Among the lines below, copy exactly those from the one with "rest => stage1_of rest" through the one with "Definition is_fetchPlatforms (e", counting both ends.

--- EXERCISE INPUTS Enclosed Below ---

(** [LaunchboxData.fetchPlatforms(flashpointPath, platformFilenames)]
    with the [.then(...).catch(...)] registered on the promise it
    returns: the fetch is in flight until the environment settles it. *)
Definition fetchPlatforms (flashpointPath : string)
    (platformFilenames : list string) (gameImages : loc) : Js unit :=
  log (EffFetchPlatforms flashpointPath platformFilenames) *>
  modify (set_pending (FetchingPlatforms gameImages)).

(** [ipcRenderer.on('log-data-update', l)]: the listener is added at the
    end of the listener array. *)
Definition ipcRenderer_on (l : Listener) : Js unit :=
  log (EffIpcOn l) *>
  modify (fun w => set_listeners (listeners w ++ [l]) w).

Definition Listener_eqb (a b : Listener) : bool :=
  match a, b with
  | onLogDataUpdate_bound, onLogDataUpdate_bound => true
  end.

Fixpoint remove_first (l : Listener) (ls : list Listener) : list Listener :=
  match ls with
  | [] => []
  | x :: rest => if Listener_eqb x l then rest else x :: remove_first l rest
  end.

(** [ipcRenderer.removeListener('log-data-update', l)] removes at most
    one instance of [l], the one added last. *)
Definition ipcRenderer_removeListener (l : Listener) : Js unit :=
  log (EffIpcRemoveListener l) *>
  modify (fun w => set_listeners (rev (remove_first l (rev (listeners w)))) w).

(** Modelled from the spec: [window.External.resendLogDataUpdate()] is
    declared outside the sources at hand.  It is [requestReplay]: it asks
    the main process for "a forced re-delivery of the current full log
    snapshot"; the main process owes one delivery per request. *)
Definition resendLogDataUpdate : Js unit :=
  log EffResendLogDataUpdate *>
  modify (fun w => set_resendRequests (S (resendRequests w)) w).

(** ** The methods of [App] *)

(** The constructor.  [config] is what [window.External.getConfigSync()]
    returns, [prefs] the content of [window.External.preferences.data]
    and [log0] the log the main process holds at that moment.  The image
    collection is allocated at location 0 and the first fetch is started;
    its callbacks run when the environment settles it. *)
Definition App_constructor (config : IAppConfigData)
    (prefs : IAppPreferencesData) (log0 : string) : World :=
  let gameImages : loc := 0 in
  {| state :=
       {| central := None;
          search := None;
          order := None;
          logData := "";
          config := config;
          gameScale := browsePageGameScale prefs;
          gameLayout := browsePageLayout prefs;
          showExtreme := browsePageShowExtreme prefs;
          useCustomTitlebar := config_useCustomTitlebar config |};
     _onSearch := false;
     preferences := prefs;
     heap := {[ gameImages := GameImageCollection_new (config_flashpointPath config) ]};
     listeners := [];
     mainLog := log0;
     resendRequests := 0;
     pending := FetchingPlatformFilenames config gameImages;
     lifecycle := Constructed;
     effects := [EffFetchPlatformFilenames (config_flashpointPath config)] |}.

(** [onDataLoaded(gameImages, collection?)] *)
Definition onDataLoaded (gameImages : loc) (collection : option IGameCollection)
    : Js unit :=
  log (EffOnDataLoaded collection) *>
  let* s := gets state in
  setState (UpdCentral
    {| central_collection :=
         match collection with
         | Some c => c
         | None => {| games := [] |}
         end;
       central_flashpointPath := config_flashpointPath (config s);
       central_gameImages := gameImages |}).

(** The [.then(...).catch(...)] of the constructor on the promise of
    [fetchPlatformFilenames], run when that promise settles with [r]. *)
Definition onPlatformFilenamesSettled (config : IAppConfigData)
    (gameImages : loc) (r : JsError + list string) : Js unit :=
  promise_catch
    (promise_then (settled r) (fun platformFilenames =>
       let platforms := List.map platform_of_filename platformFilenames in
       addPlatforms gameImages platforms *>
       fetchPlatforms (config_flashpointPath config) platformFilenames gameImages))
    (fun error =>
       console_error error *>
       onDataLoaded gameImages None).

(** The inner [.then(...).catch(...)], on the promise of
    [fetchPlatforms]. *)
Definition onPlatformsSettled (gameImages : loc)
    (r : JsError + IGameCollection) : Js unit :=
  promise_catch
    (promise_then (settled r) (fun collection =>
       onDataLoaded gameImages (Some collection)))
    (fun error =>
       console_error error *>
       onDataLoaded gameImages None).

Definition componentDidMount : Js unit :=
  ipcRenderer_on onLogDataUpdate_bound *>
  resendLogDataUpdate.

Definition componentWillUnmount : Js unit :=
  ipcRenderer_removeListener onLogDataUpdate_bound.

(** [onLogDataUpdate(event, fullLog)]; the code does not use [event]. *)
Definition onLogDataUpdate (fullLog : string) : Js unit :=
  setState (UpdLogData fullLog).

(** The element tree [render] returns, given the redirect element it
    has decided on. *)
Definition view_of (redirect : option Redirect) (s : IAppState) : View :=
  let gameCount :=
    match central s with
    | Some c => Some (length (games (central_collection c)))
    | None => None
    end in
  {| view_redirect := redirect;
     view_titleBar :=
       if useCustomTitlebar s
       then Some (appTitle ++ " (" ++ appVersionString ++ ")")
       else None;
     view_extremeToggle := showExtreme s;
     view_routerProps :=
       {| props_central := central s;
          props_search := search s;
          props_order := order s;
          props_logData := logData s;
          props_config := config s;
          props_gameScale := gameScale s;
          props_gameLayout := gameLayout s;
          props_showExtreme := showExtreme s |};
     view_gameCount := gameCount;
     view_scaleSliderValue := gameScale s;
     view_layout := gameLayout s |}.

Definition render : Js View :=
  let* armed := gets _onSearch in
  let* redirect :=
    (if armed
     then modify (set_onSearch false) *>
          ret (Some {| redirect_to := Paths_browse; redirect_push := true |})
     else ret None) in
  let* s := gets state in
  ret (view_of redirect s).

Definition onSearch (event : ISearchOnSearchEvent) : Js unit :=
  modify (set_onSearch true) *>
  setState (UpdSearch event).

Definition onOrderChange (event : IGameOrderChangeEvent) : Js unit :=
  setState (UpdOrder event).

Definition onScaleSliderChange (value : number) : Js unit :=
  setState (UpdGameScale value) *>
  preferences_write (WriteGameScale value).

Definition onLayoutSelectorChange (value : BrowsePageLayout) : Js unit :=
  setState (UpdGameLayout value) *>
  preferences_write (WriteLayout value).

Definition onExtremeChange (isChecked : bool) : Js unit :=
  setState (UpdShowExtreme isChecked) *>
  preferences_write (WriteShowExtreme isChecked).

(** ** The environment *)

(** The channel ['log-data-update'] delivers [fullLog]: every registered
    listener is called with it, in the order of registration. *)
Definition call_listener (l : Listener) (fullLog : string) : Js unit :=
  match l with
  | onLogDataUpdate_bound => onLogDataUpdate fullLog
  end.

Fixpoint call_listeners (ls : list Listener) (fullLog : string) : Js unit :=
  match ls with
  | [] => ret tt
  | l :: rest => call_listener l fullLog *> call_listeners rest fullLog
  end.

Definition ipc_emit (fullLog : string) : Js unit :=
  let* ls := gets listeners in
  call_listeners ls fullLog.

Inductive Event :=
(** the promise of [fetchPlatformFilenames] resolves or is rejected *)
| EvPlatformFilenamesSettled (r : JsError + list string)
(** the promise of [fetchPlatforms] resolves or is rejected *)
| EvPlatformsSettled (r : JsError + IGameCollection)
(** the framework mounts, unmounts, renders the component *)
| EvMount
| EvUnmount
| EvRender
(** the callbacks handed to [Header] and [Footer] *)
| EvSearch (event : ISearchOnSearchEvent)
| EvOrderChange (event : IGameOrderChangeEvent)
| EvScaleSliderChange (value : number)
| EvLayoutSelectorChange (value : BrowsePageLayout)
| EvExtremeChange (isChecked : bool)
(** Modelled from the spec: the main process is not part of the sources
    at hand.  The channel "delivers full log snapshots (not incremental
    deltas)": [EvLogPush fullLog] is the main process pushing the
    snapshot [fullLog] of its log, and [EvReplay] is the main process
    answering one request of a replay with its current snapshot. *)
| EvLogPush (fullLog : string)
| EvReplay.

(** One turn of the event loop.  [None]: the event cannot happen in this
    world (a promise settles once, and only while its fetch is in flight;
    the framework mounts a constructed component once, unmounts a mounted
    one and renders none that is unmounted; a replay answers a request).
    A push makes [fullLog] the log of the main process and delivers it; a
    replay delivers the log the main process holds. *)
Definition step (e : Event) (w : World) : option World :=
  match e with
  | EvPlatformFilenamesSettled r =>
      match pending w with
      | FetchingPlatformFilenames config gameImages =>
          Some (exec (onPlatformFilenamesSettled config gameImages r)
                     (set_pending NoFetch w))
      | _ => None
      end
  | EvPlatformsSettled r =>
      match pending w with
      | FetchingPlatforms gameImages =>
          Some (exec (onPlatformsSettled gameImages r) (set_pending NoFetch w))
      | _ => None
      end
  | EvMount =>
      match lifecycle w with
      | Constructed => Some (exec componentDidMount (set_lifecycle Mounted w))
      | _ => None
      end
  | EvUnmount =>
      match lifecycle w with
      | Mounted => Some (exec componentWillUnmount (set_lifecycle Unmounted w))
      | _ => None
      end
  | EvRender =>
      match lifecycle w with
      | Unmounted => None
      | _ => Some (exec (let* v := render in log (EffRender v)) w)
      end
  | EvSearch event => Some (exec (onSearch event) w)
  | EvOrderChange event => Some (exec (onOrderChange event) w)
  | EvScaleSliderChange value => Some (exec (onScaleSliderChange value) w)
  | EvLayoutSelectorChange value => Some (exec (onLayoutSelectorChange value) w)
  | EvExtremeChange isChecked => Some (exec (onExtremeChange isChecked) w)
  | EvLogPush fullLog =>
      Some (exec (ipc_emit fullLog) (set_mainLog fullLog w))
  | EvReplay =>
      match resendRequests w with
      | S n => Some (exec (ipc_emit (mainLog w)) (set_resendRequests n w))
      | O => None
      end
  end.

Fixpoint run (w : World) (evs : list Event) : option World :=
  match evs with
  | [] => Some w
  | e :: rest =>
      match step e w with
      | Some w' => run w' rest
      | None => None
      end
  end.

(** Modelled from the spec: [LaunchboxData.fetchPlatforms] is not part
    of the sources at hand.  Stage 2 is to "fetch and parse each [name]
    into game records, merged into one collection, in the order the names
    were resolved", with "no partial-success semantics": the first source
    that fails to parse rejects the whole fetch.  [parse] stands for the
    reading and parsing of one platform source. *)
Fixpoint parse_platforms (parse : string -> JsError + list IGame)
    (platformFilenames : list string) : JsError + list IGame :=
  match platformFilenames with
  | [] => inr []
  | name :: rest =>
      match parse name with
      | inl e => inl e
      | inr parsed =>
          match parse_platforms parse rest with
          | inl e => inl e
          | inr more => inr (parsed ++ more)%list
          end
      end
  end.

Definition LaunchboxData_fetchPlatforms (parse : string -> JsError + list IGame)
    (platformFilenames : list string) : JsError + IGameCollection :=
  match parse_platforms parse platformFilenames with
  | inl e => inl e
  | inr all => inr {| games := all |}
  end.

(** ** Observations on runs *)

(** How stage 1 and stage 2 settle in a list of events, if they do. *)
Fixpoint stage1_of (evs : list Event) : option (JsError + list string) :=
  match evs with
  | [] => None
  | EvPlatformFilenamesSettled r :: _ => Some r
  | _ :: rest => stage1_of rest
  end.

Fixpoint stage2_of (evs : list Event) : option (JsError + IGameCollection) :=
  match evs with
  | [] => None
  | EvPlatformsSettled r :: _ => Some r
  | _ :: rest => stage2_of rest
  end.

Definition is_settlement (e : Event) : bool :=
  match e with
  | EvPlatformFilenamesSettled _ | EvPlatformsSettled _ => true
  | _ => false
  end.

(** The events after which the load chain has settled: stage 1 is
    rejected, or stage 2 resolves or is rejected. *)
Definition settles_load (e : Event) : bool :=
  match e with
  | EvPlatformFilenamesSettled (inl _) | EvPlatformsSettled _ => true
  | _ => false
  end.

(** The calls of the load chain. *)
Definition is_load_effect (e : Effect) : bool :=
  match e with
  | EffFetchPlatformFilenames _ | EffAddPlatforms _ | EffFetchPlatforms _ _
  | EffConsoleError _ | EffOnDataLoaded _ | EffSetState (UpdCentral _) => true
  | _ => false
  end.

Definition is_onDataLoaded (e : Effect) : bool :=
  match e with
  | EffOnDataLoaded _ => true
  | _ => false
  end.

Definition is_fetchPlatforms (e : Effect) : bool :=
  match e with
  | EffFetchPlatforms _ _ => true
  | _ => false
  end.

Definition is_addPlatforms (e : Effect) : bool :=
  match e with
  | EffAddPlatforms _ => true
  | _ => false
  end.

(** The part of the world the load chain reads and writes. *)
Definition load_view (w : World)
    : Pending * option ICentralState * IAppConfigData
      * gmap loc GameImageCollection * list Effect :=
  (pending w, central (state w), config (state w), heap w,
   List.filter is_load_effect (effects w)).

--- End of Enclosed EXERCISE INPUTS ---
--- EXERCISE INPUTS Enclosed Below ---

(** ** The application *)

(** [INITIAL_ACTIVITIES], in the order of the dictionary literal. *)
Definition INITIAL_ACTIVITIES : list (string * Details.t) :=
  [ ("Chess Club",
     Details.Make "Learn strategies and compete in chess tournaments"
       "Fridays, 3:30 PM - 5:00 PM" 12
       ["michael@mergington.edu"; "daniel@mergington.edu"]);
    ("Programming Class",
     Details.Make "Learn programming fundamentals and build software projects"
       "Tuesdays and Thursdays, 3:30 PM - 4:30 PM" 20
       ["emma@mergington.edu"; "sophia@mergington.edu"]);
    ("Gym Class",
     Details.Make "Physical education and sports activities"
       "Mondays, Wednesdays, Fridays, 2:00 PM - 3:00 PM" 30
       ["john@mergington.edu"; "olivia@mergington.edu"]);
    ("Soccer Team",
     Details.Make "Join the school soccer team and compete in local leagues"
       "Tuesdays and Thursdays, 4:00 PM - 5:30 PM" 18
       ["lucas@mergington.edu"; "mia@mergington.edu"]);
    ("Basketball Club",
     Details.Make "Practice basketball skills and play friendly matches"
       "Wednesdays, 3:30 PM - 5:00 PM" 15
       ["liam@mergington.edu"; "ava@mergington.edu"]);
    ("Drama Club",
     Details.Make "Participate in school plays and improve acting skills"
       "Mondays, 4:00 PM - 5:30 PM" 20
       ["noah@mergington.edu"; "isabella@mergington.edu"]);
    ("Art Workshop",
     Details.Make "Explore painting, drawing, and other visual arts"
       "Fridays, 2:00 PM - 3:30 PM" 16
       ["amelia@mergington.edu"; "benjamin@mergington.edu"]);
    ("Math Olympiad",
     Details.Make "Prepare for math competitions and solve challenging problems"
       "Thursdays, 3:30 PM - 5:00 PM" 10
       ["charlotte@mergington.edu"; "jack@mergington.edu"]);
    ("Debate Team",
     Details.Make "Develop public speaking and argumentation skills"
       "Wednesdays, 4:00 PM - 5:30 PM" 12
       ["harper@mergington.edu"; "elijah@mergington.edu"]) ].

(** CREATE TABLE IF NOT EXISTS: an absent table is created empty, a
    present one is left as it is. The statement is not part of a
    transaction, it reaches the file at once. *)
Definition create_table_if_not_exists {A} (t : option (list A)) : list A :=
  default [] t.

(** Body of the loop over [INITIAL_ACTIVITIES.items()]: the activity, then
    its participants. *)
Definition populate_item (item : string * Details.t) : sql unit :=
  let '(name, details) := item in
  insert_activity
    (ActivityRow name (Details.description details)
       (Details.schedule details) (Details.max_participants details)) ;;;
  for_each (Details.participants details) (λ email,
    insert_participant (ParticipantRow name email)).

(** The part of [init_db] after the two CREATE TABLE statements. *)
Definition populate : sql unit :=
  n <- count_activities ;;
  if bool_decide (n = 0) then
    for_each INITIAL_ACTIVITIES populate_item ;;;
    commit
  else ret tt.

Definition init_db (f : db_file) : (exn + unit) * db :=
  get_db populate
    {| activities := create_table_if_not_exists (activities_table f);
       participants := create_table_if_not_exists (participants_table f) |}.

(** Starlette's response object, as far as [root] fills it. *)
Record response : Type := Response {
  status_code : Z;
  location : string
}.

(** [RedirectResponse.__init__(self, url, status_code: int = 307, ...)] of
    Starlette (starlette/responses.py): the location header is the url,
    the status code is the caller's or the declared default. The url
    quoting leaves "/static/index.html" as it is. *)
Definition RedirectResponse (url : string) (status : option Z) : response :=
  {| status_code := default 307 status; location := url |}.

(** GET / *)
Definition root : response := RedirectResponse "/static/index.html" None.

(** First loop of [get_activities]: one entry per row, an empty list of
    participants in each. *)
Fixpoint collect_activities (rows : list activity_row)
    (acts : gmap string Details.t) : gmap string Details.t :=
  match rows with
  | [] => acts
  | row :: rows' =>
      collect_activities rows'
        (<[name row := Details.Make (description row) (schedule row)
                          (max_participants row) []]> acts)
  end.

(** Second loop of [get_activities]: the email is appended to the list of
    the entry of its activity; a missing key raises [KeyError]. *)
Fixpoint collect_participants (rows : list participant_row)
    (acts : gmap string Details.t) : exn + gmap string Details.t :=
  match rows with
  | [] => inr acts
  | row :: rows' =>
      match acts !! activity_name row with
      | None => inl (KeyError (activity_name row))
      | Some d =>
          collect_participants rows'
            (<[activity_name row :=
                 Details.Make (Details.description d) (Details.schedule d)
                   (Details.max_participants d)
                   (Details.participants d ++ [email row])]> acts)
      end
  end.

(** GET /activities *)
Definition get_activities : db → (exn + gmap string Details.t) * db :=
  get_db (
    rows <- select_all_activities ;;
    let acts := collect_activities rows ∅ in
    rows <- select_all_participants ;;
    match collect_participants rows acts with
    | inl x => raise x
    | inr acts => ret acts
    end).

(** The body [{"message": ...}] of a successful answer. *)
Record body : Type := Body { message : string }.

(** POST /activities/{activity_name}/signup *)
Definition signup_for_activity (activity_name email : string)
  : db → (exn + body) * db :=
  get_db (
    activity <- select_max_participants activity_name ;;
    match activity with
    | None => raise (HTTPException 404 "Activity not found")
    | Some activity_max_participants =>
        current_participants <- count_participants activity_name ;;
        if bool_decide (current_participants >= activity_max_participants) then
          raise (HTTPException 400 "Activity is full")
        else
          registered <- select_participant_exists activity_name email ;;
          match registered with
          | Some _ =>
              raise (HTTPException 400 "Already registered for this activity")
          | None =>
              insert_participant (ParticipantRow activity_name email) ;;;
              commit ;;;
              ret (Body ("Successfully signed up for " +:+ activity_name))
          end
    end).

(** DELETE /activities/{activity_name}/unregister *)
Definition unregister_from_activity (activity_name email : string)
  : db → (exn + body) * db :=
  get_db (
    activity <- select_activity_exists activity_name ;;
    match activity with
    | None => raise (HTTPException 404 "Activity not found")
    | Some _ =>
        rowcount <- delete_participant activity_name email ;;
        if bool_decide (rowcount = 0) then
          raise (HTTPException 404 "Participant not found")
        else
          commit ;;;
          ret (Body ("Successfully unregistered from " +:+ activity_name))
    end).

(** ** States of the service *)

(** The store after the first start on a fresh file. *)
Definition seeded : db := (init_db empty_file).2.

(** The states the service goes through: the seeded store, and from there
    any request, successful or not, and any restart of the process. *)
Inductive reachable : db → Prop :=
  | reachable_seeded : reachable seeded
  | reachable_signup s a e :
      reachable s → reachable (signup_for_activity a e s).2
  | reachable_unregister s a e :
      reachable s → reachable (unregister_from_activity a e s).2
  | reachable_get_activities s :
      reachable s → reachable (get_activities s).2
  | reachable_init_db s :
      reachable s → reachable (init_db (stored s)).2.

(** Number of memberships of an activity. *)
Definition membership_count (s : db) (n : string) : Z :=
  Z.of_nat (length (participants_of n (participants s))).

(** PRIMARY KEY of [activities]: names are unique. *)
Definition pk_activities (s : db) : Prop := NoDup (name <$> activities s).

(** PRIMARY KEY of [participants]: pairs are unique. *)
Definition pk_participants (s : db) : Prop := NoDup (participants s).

--- End of Enclosed EXERCISE INPUTS ---

WRITTEN REPLY
  | _ :: rest => stage1_of rest
  end.

Fixpoint stage2_of (evs : list Event) : option (JsError + IGameCollection) :=
  match evs with
  | [] => None
  | EvPlatformsSettled r :: _ => Some r
  | _ :: rest => stage2_of rest
  end.

Definition is_settlement (e : Event) : bool :=
  match e with
  | EvPlatformFilenamesSettled _ | EvPlatformsSettled _ => true
  | _ => false
  end.

(** The events after which the load chain has settled: stage 1 is
    rejected, or stage 2 resolves or is rejected. *)
Definition settles_load (e : Event) : bool :=
  match e with
  | EvPlatformFilenamesSettled (inl _) | EvPlatformsSettled _ => true
  | _ => false
  end.

(** The calls of the load chain. *)
Definition is_load_effect (e : Effect) : bool :=
  match e with
  | EffFetchPlatformFilenames _ | EffAddPlatforms _ | EffFetchPlatforms _ _
  | EffConsoleError _ | EffOnDataLoaded _ | EffSetState (UpdCentral _) => true
  | _ => false
  end.

Definition is_onDataLoaded (e : Effect) : bool :=
  match e with
  | EffOnDataLoaded _ => true
  | _ => false
  end.

Definition is_fetchPlatforms (e : Effect) : bool :=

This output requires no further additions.